The ABCs of Credit Card Tokenization

As cyberspace keeps expanding, with billions of users worldwide, online payments are becoming more versatile. This doesn’t necessarily mean only positive occurrences. 

Payment fraud, mainly due to data theft, unauthorized access, and security breaches, is the main threat to pleasant digital transactions.

Financial institutions and tech professionals work together on innovative solutions for leveling up those security elements. 

This article explains one of the most practical and contemporary ways of keeping cardholders’ information safe – credit card tokenization. 

What Is Credit Card Tokenization in Digital Transactions?

Credit card tokenization refers to a procedure in which a consumer’s payment information, such as a credit card number, becomes an arbitrary and unique combination of characters. This set of symbols is called a token

But why should we complicate the straightforward process of sending a cardholder’s data directly to the acquiring bank? 

First, a token is hard to break into, meaning that the buyer’s payment information is more secure when tokenized. There’s no numerical or logical relation to the payment data or personally identifiable information (PII) the token conveys. 

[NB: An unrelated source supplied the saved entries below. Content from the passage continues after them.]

(* ===== verification/PrimitiveTypes.v ===== *)
(** * PrimitiveValueNode, PrimitiveMap and PrimitiveTypesMarshaller
    (activemq/util/PrimitiveValueNode.cpp, PrimitiveMap.cpp and
    wireformat/openwire/marshal/PrimitiveTypesMarshaller.cpp): the typed values of
    message properties and of map and stream message bodies.

    A node's union of a tag and a value is an inductive type; the pointers in it
    are owned copies, so values stand for them.  [float]s and [double]s are their
    bit patterns.  A value read back is [received v], not always [v]: an empty
    string comes back as a NULL node. *)
From S2P Require Import Prelude DataOutput DataInput Codec MarshallingSupport Robust StlMap.
#[local] Set Warnings "-register-all".

Inductive PrimitiveValueNode : Type :=
  | NullValue
  | BoolValue (b : bool)
  | ByteValue (v : Z)
  | CharValue (v : Z)
  | ShortValue (v : Z)
  | IntValue (v : Z)
  | LongValue (v : Z)
  | DoubleValue (v : Z)
  | FloatValue (v : Z)
  | StringValue (s : list Z)
  | ByteArrayValue (a : list Z)
  | MapValue (m : list (key * PrimitiveValueNode))
  | ListValue (l : list PrimitiveValueNode).

Definition getType (n : PrimitiveValueNode) : Z :=
  match n with
  | NullValue => NULL_TYPE
  | BoolValue _ => BOOLEAN_TYPE
  | ByteValue _ => BYTE_TYPE
  | CharValue _ => CHAR_TYPE
  | ShortValue _ => SHORT_TYPE
  | IntValue _ => INTEGER_TYPE
  | LongValue _ => LONG_TYPE
  | DoubleValue _ => DOUBLE_TYPE
  | FloatValue _ => FLOAT_TYPE
  | StringValue _ => STRING_TYPE
  | ByteArrayValue _ => BYTE_ARRAY_TYPE
  | MapValue _ => MAP_TYPE
  | ListValue _ => LIST_TYPE
  end.

(** ** The typed getters *)

Definition getBool (n : PrimitiveValueNode) : outcome bool :=
  match n with BoolValue b => Ok b | _ => Throw NoSuchElementException end.
Definition getByte (n : PrimitiveValueNode) : outcome Z :=
  match n with ByteValue v => Ok v | _ => Throw NoSuchElementException end.
Definition getChar (n : PrimitiveValueNode) : outcome Z :=
  match n with CharValue v => Ok v | _ => Throw NoSuchElementException end.
Definition getShort (n : PrimitiveValueNode) : outcome Z :=
  match n with ShortValue v => Ok v | _ => Throw NoSuchElementException end.
Definition getInt (n : PrimitiveValueNode) : outcome Z :=
  match n with IntValue v => Ok v | _ => Throw NoSuchElementException end.
Definition getLong (n : PrimitiveValueNode) : outcome Z :=
  match n with LongValue v => Ok v | _ => Throw NoSuchElementException end.
Definition getDouble (n : PrimitiveValueNode) : outcome Z :=
  match n with DoubleValue v => Ok v | _ => Throw NoSuchElementException end.
Definition getFloat (n : PrimitiveValueNode) : outcome Z :=
  match n with FloatValue v => Ok v | _ => Throw NoSuchElementException end.
Definition getString (n : PrimitiveValueNode) : outcome (list Z) :=
  match n with StringValue s => Ok s | _ => Throw NoSuchElementException end.
Definition getByteArray (n : PrimitiveValueNode) : outcome (list Z) :=
  match n with ByteArrayValue a => Ok a | _ => Throw NoSuchElementException end.
Definition getList (n : PrimitiveValueNode) : outcome (list PrimitiveValueNode) :=
  match n with ListValue l => Ok l | _ => Throw NoSuchElementException end.
Definition getMap (n : PrimitiveValueNode) : outcome (std_map PrimitiveValueNode) :=
  match n with MapValue m => Ok m | _ => Throw NoSuchElementException end.

(** ** Marshalling *)

Section marshal.
Variable marshalPrimitive : PrimitiveValueNode -> M DataOutputStream unit.

Definition marshal_entry (e : key * PrimitiveValueNode) : M DataOutputStream unit :=
  writeUTF e.1 ;;; marshalPrimitive e.2.

(** The keys in order, each with the value [map.get(key)] finds for it. *)
Definition marshal_map_with (m : std_map PrimitiveValueNode) : M DataOutputStream unit :=
  catch_io (writeInt (s32 (zlen m)) ;;; iter_m marshal_entry m).

Definition marshal_list_with (l : list PrimitiveValueNode) : M DataOutputStream unit :=
  catch_io (writeInt (s32 (zlen l)) ;;; iter_m marshalPrimitive l).
End marshal.

Fixpoint marshalPrimitive (value : PrimitiveValueNode) : M DataOutputStream unit :=
  catch_io
    match value with
    | BoolValue b => writeByte BOOLEAN_TYPE ;;; writeBoolean b
    | ByteValue v => writeByte BYTE_TYPE ;;; writeByte v
    | CharValue v => writeByte CHAR_TYPE ;;; writeChar 0 ;;; writeChar v
    | ShortValue v => writeByte SHORT_TYPE ;;; writeShort v
    | IntValue v => writeByte INTEGER_TYPE ;;; writeInt v
    | LongValue v => writeByte LONG_TYPE ;;; writeLong v
    | FloatValue v => writeByte FLOAT_TYPE ;;; writeFloat v
    | DoubleValue v => writeByte DOUBLE_TYPE ;;; writeDouble v
    | ByteArrayValue data =>
        writeByte BYTE_ARRAY_TYPE ;;;
        writeInt (s32 (zlen data)) ;;;
        if zlen data =? 0 then ret tt else write_array data
    | StringValue data =>
        let size := s32 (zlen data) in
        if size =? 0 then writeByte STRING_TYPE ;;; writeShort (s16 size)
        else if SHORT_MAX / 4 <? size then
          writeByte BIG_STRING_TYPE ;;; writeInt size ;;; write_string data
        else
          writeByte STRING_TYPE ;;; writeShort (s16 size) ;;; write_string data
    | ListValue l => writeByte LIST_TYPE ;;; marshal_list_with marshalPrimitive l
    | MapValue m => writeByte MAP_TYPE ;;; marshal_map_with marshalPrimitive m
    | NullValue => throw IOException
    end.

Definition marshalPrimitiveMap : std_map PrimitiveValueNode -> M DataOutputStream unit :=
  marshal_map_with marshalPrimitive.
Definition marshalPrimitiveList : list PrimitiveValueNode -> M DataOutputStream unit :=
  marshal_list_with marshalPrimitive.

(** [marshalMap], [marshalList]: a NULL container is the size -1. *)
Definition marshalMap (map : option (std_map PrimitiveValueNode)) : M DataOutputStream unit :=
  match map with None => writeInt (-1) | Some m => marshalPrimitiveMap m end.
Definition marshalList (l : option (list PrimitiveValueNode)) : M DataOutputStream unit :=
  match l with None => writeInt (-1) | Some l => marshalPrimitiveList l end.

(** ** Unmarshalling *)

(** A call on a local object, whose final value is the result. *)
Definition with_local {S T} (t : T) (m : M (S * T) unit) : M S T :=
  fun s =>
    let '(r, (s', t')) := m (s, t) in
    (match r with Ok _ => Ok t' | Throw e => Throw e | UB => UB | Hang => Hang end, s').

Section unmarshal.
Context {S : Type} `{InputStream S}.

Section containers.
Variable unmarshalPrimitive : M (DataInputStream S) PrimitiveValueNode.

Definition unmarshal_entry : M (DataInputStream S * std_map PrimitiveValueNode) unit :=
  k <- on_fst readUTF ;;
  v <- on_fst unmarshalPrimitive ;;
  on_snd (modify (map_set k v)).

Second, tokens make the payment process easier for consumers. Once the token is created, they don’t have to re-enter their credit card number for each new purchase but use the token instead. 

Who Creates Tokens? 

The payment service provider (PSP) in charge of payment processing creates a token once the credit card payment has been initiated from the cardholder’s account. Called a token service provider (TSP) for this occasion, this entity generates, validates, and stores the token. Tokens are kept in a token vault, in which they’re linked to a consumer’s primary account number (PAN). 

Benefits of Payment Tokens

We’ve already mentioned payment data security and consumer convenience. Let’s now dig a bit deeper into the further benefits of payment tokenization:

  • Merchants don’t have to handle sensitive transaction data, such as their buyers’ PANs anymore. When their customers’ data are vaulted inside a token, they don’t store that information directly on their websites anymore, adding to easier business operations.
  • Tokens are handy for mobile payments and in-app purchases.
  • Consumers create a token for future purchases from their respective devices and accounts without needing to provide payment details for every new purchase. The number of token is not limited; one PAN and bank card, various payment gateways and devices for making transactions.
  • Even if a token is tampered with, the consumer doesn’t have to make a new credit card. 
  • The level of PCI Compliance is lower, i.e., less stringent for merchants. 

The increased level of payment security and user-friendliness lets merchants invest time and assets in advanced business services while revenue and conversion rates keep growing. 

Payment Tokens in Practice

Merchants operating in the digital realm rely on tokens for saving consumers’ payment credentials for repeat or recurring payments. 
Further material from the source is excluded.